To our knowledge there are only limited number of case reports in the literature on the occurrence of OAS as a complication of HZO (3, 13). Orbital apex syndrome may result from inflammatory, infectious, neoplastic, iatrogenic, traumatic, or vascular conditions affecting the orbital apex region. It is characterized by dysfunction of ophthalmic, oculomotor, trochlear, abducens nerves and particularly the optic nerve (14). It has been hypothesized that OAS associated with HZO can be secondary to compression caused by intraorbital inflammation or myositis. A direct viral cytopathic effect caused by viral dissemination from the HZ virus infecting the fifth cranial nerve to the neighbouring cranial nerves in the orbital apex has also been proposed. An immunologically mediated response to the virus might also induce perineural inflammation, peripheral nerve demyelination, contiguous orbital inflammation, cranial vasculitis, myositis, brainstem encephalitis and meningitis (6, 8). We did not observe any symptoms or signs, as confirmed by cranial MRI imaging, that would suggest intracranial involvement in our patient.

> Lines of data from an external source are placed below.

(* ===== verification/Boot.v ===== *)
(** * init/nekros_main.c: the memory map, the machine fingerprint, finding tasks

    [parse_multiboot2] reads the loader's structure byte by byte through the same
    memory the page allocator stores its links in, so a link written over the
    structure is seen.  The loops of the parser have no bound in the source; [fuel]
    bounds the iterations of each, and [None] is a parser that is still running. *)

From Stdlib Require Import Ascii String.
From S2P Require Import Prelude Bytes Pmm PmmLists PmmInv PmmBoot PmmSpec Sha256 Hal ListHead Neri Sched.
Import Bytes Pmm PmmLists Sha256 ListHead.

Module Boot.

(** ** Loads of 1, 4 and 8 bytes *)

Definition byte_at (m : memory) (a : Z) : Z := u8 (Z.shiftr (mread m (a - a mod 8)) (8 * (a mod 8))).
Definition ld (m : memory) (a : Z) (n : nat) : Z := le_load (map (fun i => byte_at m (u64 (a + Z.of_nat i))) (seq 0 n)).

(** ** The memory map *)

Definition MB2_TAG_MMAP : Z := 6.
Definition MB2_MMAP_AVAILABLE : Z := 1.

(** What becomes of a region of RAM: the first [bm_bytes] are left for a bitmap. *)
Definition use_region (s : pmm) (base_addr len : Z) : pmm :=
  let bpa := ALIGN base_addr PAGE_SIZE in
  let pages := len / PAGE_SIZE in
  let bm_bytes := ALIGN (pages / 8 + 1) PAGE_SIZE in
  if bm_bytes <? len then pmm_add_region s (u64 (bpa + bm_bytes)) (u64 (len - bm_bytes)) else s.

(** One [mb2_mmap_entry]: [base_addr], [length], [type] at 0, 8, 16. *)
Definition mmap_entry (s : pmm) (e total_ram bitmap_pa : Z) : pmm * Z * Z :=
  let base_addr := ld (mem s) e 8 in
  let len := ld (mem s) (u64 (e + 8)) 8 in
  if ld (mem s) (u64 (e + 16)) 4 =? MB2_MMAP_AVAILABLE then
    let total_ram := u64 (total_ram + len) in
    if 0x400000 <=? base_addr then
      (use_region s base_addr len, total_ram, if bitmap_pa =? 0 then ALIGN base_addr PAGE_SIZE else bitmap_pa)
    else (s, total_ram, bitmap_pa)
  else (s, total_ram, bitmap_pa).

(** [while (entry_ptr < mmap_end)]; [entry_size] is at 8 of the tag. *)
Fixpoint mmap_entries (s : pmm) (mmap entry_ptr mmap_end total_ram bitmap_pa : Z) (fuel : nat) : option (pmm * Z * Z) :=
  if entry_ptr <? mmap_end then
    match fuel with
    | O => None
    | S f =>
        let '(s, total_ram, bitmap_pa) := mmap_entry s entry_ptr total_ram bitmap_pa in
        mmap_entries s mmap (u64 (entry_ptr + ld (mem s) (u64 (mmap + 8)) 4)) mmap_end total_ram bitmap_pa f
    end
  else Some (s, total_ram, bitmap_pa).

(** [while (tag_ptr < end_ptr)]; a tag is [type], [size] and its contents. *)
Fixpoint mb2_tags (s : pmm) (tag_ptr end_ptr total_ram bitmap_pa : Z) (inner fuel : nat) : option (pmm * Z * Z) :=
  if tag_ptr <? end_ptr then
    match fuel with
    | O => None
    | S f =>
        let type := ld (mem s) tag_ptr 4 in
        if type =? 0 then Some (s, total_ram, bitmap_pa)
        else
          '(s, total_ram, bitmap_pa) ←
            (if type =? MB2_TAG_MMAP then
               mmap_entries s tag_ptr (u64 (tag_ptr + 16)) (u64 (tag_ptr + ld (mem s) (u64 (tag_ptr + 4)) 4)) total_ram bitmap_pa inner
             else Some (s, total_ram, bitmap_pa));
          let advance := u32 (ALIGN (ld (mem s) (u64 (tag_ptr + 4)) 4) 8) in
          let advance := if advance <? 8 then 8 else advance in
          mb2_tags s (u64 (tag_ptr + advance)) end_ptr total_ram bitmap_pa inner f
    end
  else Some (s, total_ram, bitmap_pa).

(** The allocator, [*total_ram_out], [*bitmap_pa_out]. *)
Definition parse_multiboot2 (s : pmm) (mb2_phys : Z) (fuel : nat) : option (pmm * Z * Z) :=
  let info := phys_to_virt mb2_phys in
  '(s, total_ram, bitmap_pa) ←
    mb2_tags s (u64 (info + 8)) (u64 (info + ld (mem s) info 4)) 0 0x200000 fuel fuel;
  Some (s, total_ram / PAGE_SIZE, bitmap_pa).

(** ** The machine fingerprint *)

Definition compute_machine_fp (u : sha256_ctx) (hw : Hal.cpu) (tsc : Z) : list Z :=
  let '(_, ebx, ecx, edx) := Hal.cpuid hw 0 0 in
  let '(eax, _, _, _) := Hal.cpuid hw 1 0 in
  let buf := replicate 64 0 in
  let buf := splice buf 0 (le_bytes 4 ebx) in
  let buf := splice buf 4 (le_bytes 4 ecx) in
  let buf := splice buf 8 (le_bytes 4 edx) in
  let buf := splice buf 12 (le_bytes 4 eax) in
  let buf := splice buf 16 (le_bytes 4 (Z.land tsc 0xFFFFFFFF)) in
  let buf := splice buf 20 (bytes_of_string "nekros-bind-v1") in
  sha256 u buf.

(** ** Finding tasks, starting and stopping the resource manager *)

(** [list_for_each_entry] over the nodes of [all_tasks_list] in order. *)
Fixpoint find_pid (s : Sched.sys) (nodes : list Sched.snode) (pid : Z) : outcome (option Z) :=
  match nodes with
  | [] => Done None
  | Sched.AllNode ta :: rest =>
      t ← Sched.deref s ta;
      if Sched.pid t =? pid then Done (Some ta) else find_pid s rest pid
  | _ :: _ => Fault
  end.
Definition task_find_by_pid (s : Sched.sys) (pid : Z) : outcome (option Z) :=
  nx ← faulting (get_next (Sched.links s) (Some Sched.AllHead));
  nodes ← faulting (for_each (Sched.links s) Sched.AllHead nx (S (size (Sched.links s))));
  find_pid s nodes pid.

Definition neri_module_init (u : sha256_ctx) (msr : Z -> Z) (tsc tsc2 : Z) (n : Neri.neri) (machine_fp : list Z) (ram_pages ncpus gpu_slots : Z) : Neri.neri * Z :=
  let ps := Neri.neri_pool_init (Neri.admitted (Neri.n_ps n)) (Neri.neri_admitted_count (Neri.n_ps n)) ram_pages ncpus gpu_slots tsc in
  let ut := Neri.neri_utb_init msr tsc2 in
  (Neri.mk_neri ps ut (Neri.n_nzra n) (Neri.n_neki n) (Neri.neri_sec_init u machine_fp), 0).
Definition neri_module_exit (n : Neri.neri) : Neri.neri :=
  Neri.mk_neri (Neri.n_ps n) (Neri.n_utb n) (Neri.n_nzra n) (Neri.n_neki n) (Neri.neri_sec_exit (Neri.n_sec n)).

(** ** Registering memory leaves the first 16 MB alone *)

(** The direct map of the memory below [PMM_RESERVED]. *)
Definition low (a : Z) : Prop := KERNEL_VIRT_BASE <= a < KERNEL_VIRT_BASE + PMM_RESERVED.
Definition low_kept (m m' : memory) : Prop := forall a, low a -> mread m' a = mread m a.
Definition page_above (b : Z) : Prop := 0 <= b /\ (4096 | b) /\ ~ low b.
Definition heads_above (s : pmm) : Prop := forall i k, page_above (head (node s i) k).

#[local] Instance low_kept_preorder : PreOrder low_kept.
Proof. split; [by intros m a | intros m1 m2 m3 H1 H2 a Ha; by rewrite (H2 a Ha), (H1 a Ha)]. Qed.

Lemma page_above_words b : page_above b -> ~ low b /\ ~ low (b + 8).
Proof. intros (H0 & [c ->] & Hl). split; [done|]. unfold low, KERNEL_VIRT_BASE, PMM_RESERVED in *. zdm. Qed.
Lemma low_kept_write m a v : ~ low a -> low_kept m (mwrite m a v).
Proof. intros Ha b Hb. apply mread_mwrite_ne. by intros ->. Qed.
Lemma page_above_va pa : (4096 | pa) -> PMM_RESERVED <= pa < 2 ^ 53 -> page_above (phys_to_virt pa).
Proof.
  intros [c ->] H. unfold page_above, phys_to_virt, low, u64. split; [apply Z.mod_pos_bound; lia|].
  unfold KERNEL_VIRT_BASE, PMM_RESERVED in *. split; [apply Z.mod_divide; [lia|]|]; zdm.
Qed.

Lemma nth_insert {A} (l : list A) i x d j : nth j (<[i := x]> l) d = x \/ nth j (<[i := x]> l) d = nth j l d.
Proof. rewrite !nth_lookup, list_lookup_insert. case_decide; [by left | by right]. Qed.
Lemma heads_above_insert s m i k b : heads_above s -> page_above b -> heads_above (with_node (with_mem s m) i (set_head (node s i) k b)).
Proof.
  intros Hs Hb j k'. unfold node at 1. cbn [pmm_nodes with_node with_mem].
  destruct (nth_insert (pmm_nodes s) i (set_head (node s i) k b) zero_node j) as [->| ->]; [|apply Hs].
  unfold head. cbn [free set_head]. destruct (nth_insert (free (node s i)) k b 0 k') as [->| ->]; [exact Hb | apply (Hs i)].
Qed.
Lemma fl_push_frame s i k pa : heads_above s -> page_above (phys_to_virt pa) ->
  heads_above (fl_push s i k pa) /\ low_kept (mem s) (mem (fl_push s i k pa)).
Proof.
  intros Hs Hb. split; [by apply heads_above_insert|]. unfold fl_push. cbn.
  destruct (page_above_words _ Hb) as [W1 W2]. destruct (page_above_words _ (Hs i k)) as [_ W3].
  destruct (truthy _); repeat (etrans; [|by apply low_kept_write]); done.
Qed.
Lemma heads_above_ext s s' : (forall j, free (node s' j) = free (node s j)) -> heads_above s -> heads_above s'.
Proof. intros E Hs i k. unfold head. rewrite E. apply Hs. Qed.
(** Replacing a node by one with the same lists. *)
Lemma same_lists ns i nd : free nd = free (nth i ns zero_node) -> forall j, free (nth j (<[i := nd]> ns) zero_node) = free (nth j ns zero_node).
Proof.
  intros E j. rewrite nth_lookup, list_lookup_insert. case_decide as H; [|by rewrite <- nth_lookup]. destruct H as [-> _]. exact E.
Qed.

Lemma add_blocks_low i end_ fuel : forall s pa, heads_above s -> (4096 | pa) -> PMM_RESERVED <= pa -> end_ <= 2 ^ 52 ->
  heads_above (add_blocks s i pa end_ fuel) /\ low_kept (mem s) (mem (add_blocks s i pa end_ fuel)).
Proof.
  induction fuel as [|f IH]; intros s pa Hs Hpa Hlo Hend; cbn [add_blocks]; [done|].
  destruct (Z.ltb_spec pa end_) as [Hlt|]; [|done]. set (k := fit_order pa end_ 10).
  destruct (fl_push_frame s i k pa Hs) as [Hs1 Hm1]; [apply page_above_va; [done | unfold PMM_RESERVED in *; lia]|].
  assert (k <= 10)%nat as Hk.
  { unfold k. generalize 10%nat. intros o. induction o as [|o IHo]; cbn [fit_order]; [done|]. destruct (_ || _); lia. }
  assert (shl64 PAGE_SIZE (Z.of_nat k) = 4096 * 2 ^ Z.of_nat k /\ 0 < 2 ^ Z.of_nat k <= 1024) as [Esz Hsz].
  { assert (0 < 2 ^ Z.of_nat k <= 2 ^ 10) by (split; [apply pow2_pos; lia | apply Z.pow_le_mono_r; lia]).
    unfold shl64, PAGE_SIZE. rewrite Z.shiftl_mul_pow2 by lia. rewrite u64_small by lia. lia. }
  rewrite Esz, (u64_small (pa + _)) by (unfold PMM_RESERVED in *; lia).
  set (s2 := with_node _ i _). destruct (IH s2 (pa + 4096 * 2 ^ Z.of_nat k)) as [H1 H2].
  - apply (heads_above_ext (fl_push s i k pa)); [|exact Hs1]. by apply same_lists.
  - apply Z.divide_add_r; [done | by apply Z.divide_factor_l].
  - lia.
  - done.
  - split; [exact H1|]. etrans; [exact Hm1 | exact H2].
Qed.

Lemma fill_node_low s i start end_ : heads_above s -> (4096 | start) -> PMM_RESERVED <= start -> end_ <= 2 ^ 52 ->
  heads_above (fill_node s i start end_) /\ low_kept (mem s) (mem (fill_node s i start end_)).
Proof.
  intros Hs Hd Hlo Hend. unfold fill_node. set (s1 := mk_pmm _ _ _ _ _ _ _ _).
  apply (add_blocks_low i end_ _ s1 start); try done. apply (heads_above_ext s); [|done]. by apply same_lists.
Qed.
Lemma add_region_low s b len : heads_above s -> 0 <= b -> 0 <= len -> b + len <= 2 ^ 52 ->
  heads_above (pmm_add_region s b len) /\ low_kept (mem s) (mem (pmm_add_region s b len)).
Proof.
  intros Hs Hb Hl Hend. unfold pmm_add_region. change PAGE_SIZE with (2 ^ 12).
  rewrite u64_small, ALIGN_spec, ALIGN_DOWN_spec by lia. set (st := (b + _ - 1) / _ * _). set (en := _ / _ * _).
  assert (en <= 2 ^ 52) by (unfold en; zdm). destruct (_ <=? _); [done|].
  set (st' := if st <? PMM_RESERVED then PMM_RESERVED else st).
  assert ((4096 | st') /\ PMM_RESERVED <= st') as [Hd Hlo].
  { unfold st'. destruct (Z.ltb_spec st PMM_RESERVED); [split; [by exists 4096 | done]|]. split; [by eexists | done]. }
  destruct (_ <=? _); [done|]. destruct (pmm_node_of s st') as [i|]; [|destruct (_ <=? _); [done|]];
    (match goal with |- context [fill_node ?s1 ?i st' en] => destruct (fill_node_low s1 i st' en) as [H1 H2] end; try done);
    (apply (heads_above_ext s); [|exact Hs]; apply same_lists; by repeat case_match).
Qed.
Lemma use_region_low s b len : heads_above s -> 0 <= b -> 0 <= len -> b + len <= 2 ^ 51 ->
  heads_above (use_region s b len) /\ low_kept (mem s) (mem (use_region s b len)).
Proof.
  intros Hs Hb Hl He. unfold use_region. change PAGE_SIZE with (2 ^ 12). rewrite !ALIGN_spec by zdm.
  set (bpa := (b + _ - 1) / _ * _). set (bm := _ / _ * _). assert (0 <= bpa <= b + 4096) by (unfold bpa; zdm). assert (0 <= bm) by (unfold bm; zdm).
  destruct (Z.ltb_spec bm len); [|done]. rewrite !u64_small by lia. apply add_region_low; [done|lia..].
Qed.
Definition sys_nk_proc_intent (k : kst) (intent burst_ns ram_hint : Z) : outcome (kst * sysret) :=
  t ← curr_task k;
  match t with
  | None => fail k EINVAL
  | Some (ta, t) =>
      if NK_INTENT_IO_HEAVY <? intent then fail k EINVAL
      else
        let '(c, r, g) := nth (Z.to_nat intent) imap (0, 0, 0) in
        let t := set_neri t (set_demand (neri t) (if truthy burst_ns then burst_ns else c)
                               (if truthy ram_hint then ram_hint else r) g) in
        let k := set_task k ta t in
        s ← place (sy k) w ta;
        ok0 (with_sy k s)
  end.

Fixpoint first_inactive (l : list nk_budget) (i : nat) : option nat :=
  match l with
  | [] => None
  | b :: r => if b_active b then first_inactive r (S i) else Some i
  end.

Definition set_priority (t : task) (v : Z) : task :=
  mk_task (pid t) (ppid t) (name t) (state t) v (vruntime t) (weight t) (Sched.timeslice_ns t) (cpu_time_ns t)
    (Sched.cpu_affinity t) (on_cpu t) (kstack_top t) (kstack_pa t) (ctx_rsp t) (ctx_rip t) (ctx_rflags t) (neri t)
    (sig_pending t) (sig_blocked t).

Definition sys_nk_work_budget (k : kst) (cpu_ns deadline_ns flags : Z) : outcome (kst * sysret) :=
  t ← curr_task k;
  match t with
  | None => fail k EINVAL
  | Some (ta, t) =>
      if (cpu_ns =? 0) || (deadline_ns =? 0) then fail k EINVAL
      else match first_inactive (g_budgets k) 0 with
           | None => fail k ENOMEM
           | Some i =>
               let id := next_budget_id k in
               let b := mk_budget id (pid t) cpu_ns (u64 (hw_now w + u64 (deadline_ns * tsc_khz) / 1000000)) (u32 flags) true in
               let k := with_budgets k (<[i := b]> (g_budgets k)) (u64 (id + 1)) in
               Done (set_task k ta (set_priority t (MIN 15 (u32 (Sched.priority t + 2)))), Ret id)
           end
  end.

(** ** CortexCrypto and IPC *)

Definition sys_nk_attest_self (k : kst) (out size : Z) : outcome (kst * sysret) :=
  if negb (uptr_valid out size) || (size <? 96) then fail k EFAULT
  else
    t ← curr_task k;
    match t with None => Fault | Some (_, t) => call k AttestProcess [pid t; out; u32 size] end.
Definition sys_nk_attest_peer (k : kst) (tok sz pid_ : Z) : outcome (kst * sysret) :=
  if (tok =? 0) || (sz =? 0) || (4096 <? sz) then fail k EINVAL
  else if negb (uptr_valid tok sz) then fail k EFAULT
  else call k VerifyAttestation [tok; u32 sz; int pid_].
Definition sys_nk_secure_alloc (k : kst) (pages policy : Z) : outcome (kst * sysret) :=
  if (pages =? 0) || (4096 <? pages) then fail k EINVAL
  else '(k, p) ← callee SecureAlloc [pages; u32 policy] k; if p =? 0 then fail k ENOMEM else Done (k, Ret p).
Definition sys_nk_secure_free (k : kst) (ptr pages : Z) : outcome (kst * sysret) :=
  '(k, _) ← callee SecureFree [ptr; pages] k; ok0 k.
Definition sys_nk_ipc_channel (k : kst) (peer flags : Z) : outcome (kst * sysret) :=
  t ← curr_task k;
  match t with None => fail k ESRCH | Some (_, t) => call k IpcCreate [pid t; int peer; u32 flags] end.
Definition sys_nk_ipc_send (k : kst) (fd buf len : Z) : outcome (kst * sysret) :=
  if negb (uptr_valid buf len) then fail k EFAULT
  else if (len =? 0) || (65536 <? len) then fail k EINVAL
  else call k IpcSend [int fd; buf; len].
Definition sys_nk_ipc_recv (k : kst) (fd buf len : Z) : outcome (kst * sysret) :=
  if negb (uptr_valid buf len) then fail k EFAULT else call k IpcRecv [int fd; buf; len].
(* ===== verification/SyscallProof.v ===== *)
(** * Properties of the system call layer

    Pointer checks, the dispatch's gates, pledge, and what a call may write. *)

From S2P Require Import Prelude Pmm Vmm ListHead Neri Sched SchedProof Printk Vfs CcProc Syscall.
Import Pmm Vmm ListHead Neri Sched SchedProof Syscall.

Module SyscallProof.

(** ** User pointers *)

Lemma uptr_valid_iff ptr len : 0 <= ptr < 2 ^ 64 -> 0 <= len < 2 ^ 64 ->
  uptr_valid ptr len = true <-> 4096 <= ptr /\ ptr < USER_ADDR_MAX /\ ptr + len <= USER_ADDR_MAX.
Proof.
  intros Hp Hl. unfold uptr_valid, USER_ADDR_MAX.
  destruct (Z.eqb_spec ptr 0); [split; [done | lia]|]. destruct (Z.leb_spec 0x800000000000 ptr); [split; [done | lia]|].
  destruct (Z.ltb_spec 0x800000000000 len); simpl; [split; [done | lia]|].
  rewrite u64_small by lia. destruct (Z.ltb_spec 0x800000000000 (ptr + len)); [split; [done | lia]|].
  destruct (Z.ltb_spec ptr 4096); split; (done || lia).
Qed.

(** What the handlers rely on, without a bound on the arguments. *)
Lemma uptr_valid_range ptr len : uptr_valid ptr len = true -> 0 <= len -> 4096 <= ptr /\ ptr + len <= USER_ADDR_MAX.
Proof.
  unfold uptr_valid, USER_ADDR_MAX. destruct (Z.eqb_spec ptr 0); [done|]. destruct (Z.leb_spec 0x800000000000 ptr); [done|].
  destruct (Z.ltb_spec 0x800000000000 len); simpl; [done|]. destruct (Z.ltb_spec ptr 4096).
  - destruct (_ <? u64 _); done.
  - destruct (Z.ltb_spec 0x800000000000 (u64 (ptr + len))) as [|Hle]; [done|]. intros _ Hl.
    rewrite u64_small in Hle by lia. lia.
Qed.

Lemma scrub_arg_range a : 0 <= a -> 0 <= scrub_arg a < USER_ADDR_MAX /\ (a < USER_ADDR_MAX -> scrub_arg a = a).
Proof.
  intros. unfold scrub_arg, USER_ADDR_MAX. destruct (Z.leb_spec 0x800000000000 a); simpl; [|lia].
  rewrite (proj2 (Z.eqb_neq a 0)) by lia. simpl. lia.
Qed.

(** ** What a handler may change *)

(** Only bytes of user memory from [lo] on, and not the re-entrancy flags. *)
Record tame (lo : Z) (k k' : kst) : Prop := {
  tm_user : forall a, umem k' !! a <> umem k !! a -> lo <= a < USER_ADDR_MAX;
  tm_flags : g_syscall_in_progress k' = g_syscall_in_progress k
}.
Definition tame_o (lo : Z) (k : kst) (o : outcome (kst * sysret)) : Prop := forall k' r, o = Done (k', r) -> tame lo k k'.

Lemma tame_refl lo k : tame lo k k.
Proof. by split. Qed.
Lemma tame_same lo k k' : umem k' = umem k -> g_syscall_in_progress k' = g_syscall_in_progress k -> tame lo k k'.
Proof. intros E1 E2. split; [|done]. intros a. by rewrite E1. Qed.

Lemma uwrite_out l : forall m a x, ~ (a <= x < a + Z.of_nat (length l)) -> uwrite m a l !! x = m !! x.
Proof.
  induction l as [|b l IH]; intros m a x Hx; simpl in *; [done|]. rewrite IH by lia. rewrite lookup_insert_ne by lia. done.
Qed.

Lemma tame_write lo k m a l : (forall x, m !! x <> umem k !! x -> lo <= x < USER_ADDR_MAX) ->
  lo <= a -> a + Z.of_nat (length l) <= USER_ADDR_MAX ->
  forall x, uwrite m a l !! x <> umem k !! x -> lo <= x < USER_ADDR_MAX.
Proof.
  intros Hm Ha Hl x Hx. destruct (decide (a <= x < a + Z.of_nat (length l))) as [|Hout]; [lia|].
  rewrite uwrite_out in Hx by done. by apply Hm.
Qed.

Lemma le_length n x : length (le n x) = n.
Proof. unfold le. by rewrite length_map, length_seq. Qed.

(** What the handlers have established of the arguments when they call another
    subsystem: the buffer it writes lies in user space; the ioctl of the resource
    manager gets its pointer unchecked, but scrubbed by the dispatch. *)
Definition in_user (buf size : Z) : Prop := 4096 <= buf /\ 0 <= size /\ buf + size <= USER_ADDR_MAX.
Definition checked (c : callee_id) (args : list Z) : Prop :=
  match c, args with
  | VfsRead, [_; buf; len] | IpcRecv, [_; buf; len] => in_user buf len
  | AttestProcess, [_; out; size] | Checkpoint, [_; out; size] | SealMemory, [_; _; out; size] => in_user out size
  | NeriDevIoctl, [_; arg] => 0 <= arg < USER_ADDR_MAX
  | _, _ => True
  end.
Definition floor_of (c : callee_id) : Z := match c with NeriDevIoctl => 1 | _ => 4096 end.

(** What the subsystems promise to the dispatch: called with checked arguments, they write
    nothing but user memory and leave the dispatch's flags alone. *)
Class Callees (callee : callee_id -> list Z -> kst -> outcome (kst * Z)) : Prop :=
  callee_tame : forall c args k k' v, checked c args -> callee c args k = Done (k', v) -> tame (floor_of c) k k'.

Section handlers.
Context (callee : callee_id -> list Z -> kst -> outcome (kst * Z)) `{!Callees callee}.
Context (w : hw) (cpu tsc_khz : Z).

Lemma o_fail lo k e : tame_o lo k (fail k e).
Proof. intros k' r [= <- _]. apply tame_refl. Qed.
Lemma o_ok lo k k1 : tame lo k k1 -> tame_o lo k (ok0 k1).
Proof. intros H k' r [= <- _]. done. Qed.
Lemma o_ret lo k k1 v : tame lo k k1 -> tame_o lo k (Done (k1, v)).
Proof. intros H k' r [= <- _]. done. Qed.
Lemma o_call k c args : checked c args -> tame_o (floor_of c) k (call callee k c args).
Proof.
  intros Hc k' r. unfold call. destruct (callee c args k) as [[k1 v]| |] eqn:E; simpl; [|done..]. intros [= <- _].
  by eapply callee_tame.
Qed.
Lemma o_after lo k x v : tame_o lo k (after k x v).
Proof. destruct x as [s sw]. intros k' r [= <- _]. by apply tame_same. Qed.
Lemma o_bind {A} lo k (o : outcome A) f : (forall x, o = Done x -> tame_o lo k (f x)) -> tame_o lo k (o ≫= f).
Proof. destruct o as [x| |]; simpl; intros H; [by apply H | done..]. Qed.
Lemma o_if lo k (b : bool) x y : (b = true -> tame_o lo k x) -> (b = false -> tame_o lo k y) -> tame_o lo k (if b then x else y).
Proof. destruct b; auto. Qed.

(** What the pointer check gives for a buffer of which at most [n] bytes are used. *)
Lemma valid_in_user ptr len n : negb (uptr_valid ptr len) = false -> 0 <= n <= len -> in_user ptr n.
Proof. intros E Hn. apply negb_false_iff, uptr_valid_range in E; unfold in_user; lia. Qed.
Lemma u32_below x : 0 <= x -> 0 <= u32 x <= x.
Proof. intros. unfold u32. split; [apply Z.mod_pos_bound; lia | apply Z.mod_le; lia]. Qed.

Create HintDb tame.
#[local] Hint Resolve o_fail o_after tame_refl : tame.
#[local] Hint Extern 1 (tame_o _ _ (ok0 _)) => apply o_ok : tame.
#[local] Hint Extern 1 (tame _ _ _) => apply tame_same; reflexivity : tame.

Ltac check_call := apply o_call; cbn [checked]; first [ exact I | eapply valid_in_user; [eassumption|]; first [lia | apply u32_below; lia] ].
Ltac handler :=
  repeat first
    [ progress eauto 2 with tame
    | check_call
    | apply o_bind; intros ? ?
    | apply o_if; intros ?
    | match goal with |- tame_o _ _ (match ?x with _ => _ end) => destruct x end
    | match goal with |- tame_o _ _ (let '_ := ?x in _) => destruct x end
    | apply o_ret; apply tame_same; reflexivity ].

The severe course of HZO infection in our patient might be related to the delay in initiation of systemic antiviral therapy, inadvertent use of corticosteroid ointment before the presentation, and moderate alcohol consumption defined as up to two drinks per day for men (15). Otherwise, the patient was immunocompetent.
Orbital apex syndrome should be suspected in patients with HZO who develop signs and symptoms associated with the dysfunction of fifth, third, fourth, sixth cranial nerves, and in particular the optic nerve. Orbital apex syndrome secondary to HZO may develop despite oral antiviral therapy in immunocompetent individuals. Intravenous acyclovir and corticosteroids are warranted in the immediate treatment of OAS, which is a severe and vision-threatening complication associated with HZO.